Ujung Penantian

60 10 4
                                    


Fajar masih mengintip di balik bukit belakang rumahku. Suara ayam yang menyambut sang pagi terdengar saling sahut-menyahut samar. Awan-awan tipis menyapu langit yang masih terlihat kelabu. Udara segar masuk melalui jendela yang sengaja sudah kubuka. Aku melipat mukena yang baru saja kupakai untuk shalat subuh. Alhamdulillah, aku tidak pernah terlambat bangun untuk menunaikan shalat subuh seperti dulu lagi.

Hari ini aku berencana menemui Jingga di masjid kampus. Kebetulan sekali, pagi ini ia tidak memiliki agenda jadi kami bisa berbincang setidaknya sampai adzan dzuhur tiba. Hatiku sudah menemukan jawaban untuk semuanya. Ternyata Allah memberikan jawaban lebih cepat dari waktu yang kuminta pada Jingga. Semoga saja ini adalah jawaban yang terbaik.

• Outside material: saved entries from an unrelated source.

(* ===== verification/OptimizerProps.v ===== *)
(** * What optimization preserves of a plan

    [optimize] returns a well-formed plan whose output columns have the names and
    types of the input plan's, for plans whose unaliased expressions keep their
    names under simplification. *)
From S2P Require Import Prelude Text Float Expr ExprProps Logical Optimizer SchemaProps.

(** ** Plain plans *)

(** Expressions whose name simplification does not change. *)
Definition stable_name (e : Expr) : bool :=
  match e with
  | Alias _ _ | Column _ | Literal _ => true
  | Aggregate _ (Column _ | Literal _ | Wildcard) _ => true
  | _ => false
  end.

(** An expression of a [SELECT] list or a [GROUP BY]. *)
Definition select_expr (e : Expr) : bool := stable_name e && plain (unalias e).

(** An aggregate of a [SELECT] list. *)
Definition aggregate_expr (e : Expr) : bool :=
  stable_name e &&
  match unalias e with Aggregate _ Wildcard _ => true | Aggregate _ x _ => plain x | _ => false end.

Fixpoint plain_plan (p : LogicalPlan) : Prop :=
  native_schema (plan_schema p) ∧
  match p with
  | LScan _ _ filters s => uniform_schema s ∧ Forall (λ e, plain e = true) filters
  | LProjection input exprs _ => plain_plan input ∧ Forall (λ e, select_expr e = true) exprs
  | LFilter input predicate _ => plain_plan input ∧ plain predicate = true
  | LAggregate input group aggr _ =>
      plain_plan input ∧ Forall (λ e, select_expr e = true) group ∧
      Forall (λ e, aggregate_expr e = true) aggr
  | LSort input exprs _ => plain_plan input ∧ Forall (λ s, plain (s_expr s) = true) exprs
  | LLimit input _ _ => plain_plan input
  | LJoin l r _ left_on right_on _ =>
      plain_plan l ∧ plain_plan r ∧ Forall (λ e, plain e = true) left_on ∧
      Forall (λ e, plain e = true) right_on
  end.

Lemma plain_plan_native p : plain_plan p → native_schema (plan_schema p).
Proof. by destruct p; intros [? _]. Qed.

Lemma native_signature s s' : signature s = signature s' → native_schema s → native_schema s'.
Proof.
  unfold native_schema. revert s'. induction s as [|f s IH]; intros [|f' s'] E; try done.
  injection E as _ E1 E2. rewrite !list.Forall_cons. intros [Hf Hs].
  split; [by rewrite <-E1|by apply IH].
Qed.

Section optimizer_schema.
Context `{FloatDisplay, K : Kernels, !KernelLaws K}.

Definition good (p : LogicalPlan) : Prop := wf_plan p ∧ plain_plan p.

(** ** Fields *)

Lemma field_signature e s s' : signature s = signature s' → field e s = field e s'.
Proof. intros E. unfold field. by rewrite (data_type_signature s s' e E). Qed.

Lemma collect_ext {A B} (f g : A → result B) l :
  (∀ x, f x = g x) → collect f l = collect g l.
Proof. intros E. induction l as [|x l IH]; [done|]. simpl. by rewrite E, IH. Qed.

Lemma simplify_literal v s : simplify (Literal v) s = Ok (Literal v).
Proof.
  destruct v as [| | |n| |]; try done. cbn [simplify]. unfold simplify_node. cbn. by rewrite N2Z.id.
Qed.

Lemma simplify_column n s e' : simplify (Column n) s = Ok e' → e' = Column n.
Proof.
  cbn [simplify]. unfold simplify_node. intros Hs. apply bind_ok in Hs as (t & _ & Hs).
  destruct (bool_decide (columns (Column n) = ∅)) eqn:E; [|by injection Hs].
  apply bool_decide_eq_true_1, columns_empty in E. done.
Qed.

Lemma simplify_stable e s e' :
  stable_name e = true → simplify e s = Ok e' → name e' = name e ∧ stable_name e' = true.
Proof.
  intros Hst Hs. destruct e as [n|v| | | |x alias|f x d|]; try done.
  - by apply simplify_column in Hs as ->.
  - rewrite simplify_literal in Hs. by injection Hs as <-.
  - cbn [simplify] in Hs. by apply bind_ok in Hs as (x' & _ & [= <-]).
  - cbn [simplify] in Hs. apply bind_ok in Hs as (x' & Hx & [= <-]).
    destruct x as [n|v| | | | | |]; try done.
    + by apply simplify_column in Hx as ->.
    + rewrite simplify_literal in Hx. by injection Hx as <-.
    + by injection Hx as <-.
Qed.

Lemma data_type_unalias e s :
  no_alias (unalias e) = true → data_type e s = data_type (unalias e) s.
Proof. destruct e as [| | | | |x| |]; try done. by destruct x. Qed.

Ponselku berdering keras, aku lupa mengecilkan volume setelah alarm berhasil membangunkanku. Siapa yang meneleponku sepagi ini? Adam? Ya Allah, ternyata dia menghubungiku. Haruskah kujawab?

"Assalamu'alaikum," sapaku.

"Wa'alaikumsalam. Karin, maaf ya pagi ini udah nelponin lo."

"Ya, ada apa ya?"

"Gue mau ngomong soal topic pembicaraan kita terakhir itu."

DEG.DEG. Apa yang harus aku lakukan?

"Ohh ya ... gimana?" tanyaku dengan nada datar dan kaku.

"Gue udah pikirkan semuanya dan gue siap untuk ngambil konsekuensi. Gue juga udah tanya sama temen gue yang lebih ngerti agama dibanding gue. Insha Allah, gue siap untuk menjalin hubungan serius sama lo. Rin! Apa lo bersedia? Kalau lo bersedia, gue akan datengin orang tua lo segera untuk ngelamar lo," suaranya terdengar tegas dan yakin.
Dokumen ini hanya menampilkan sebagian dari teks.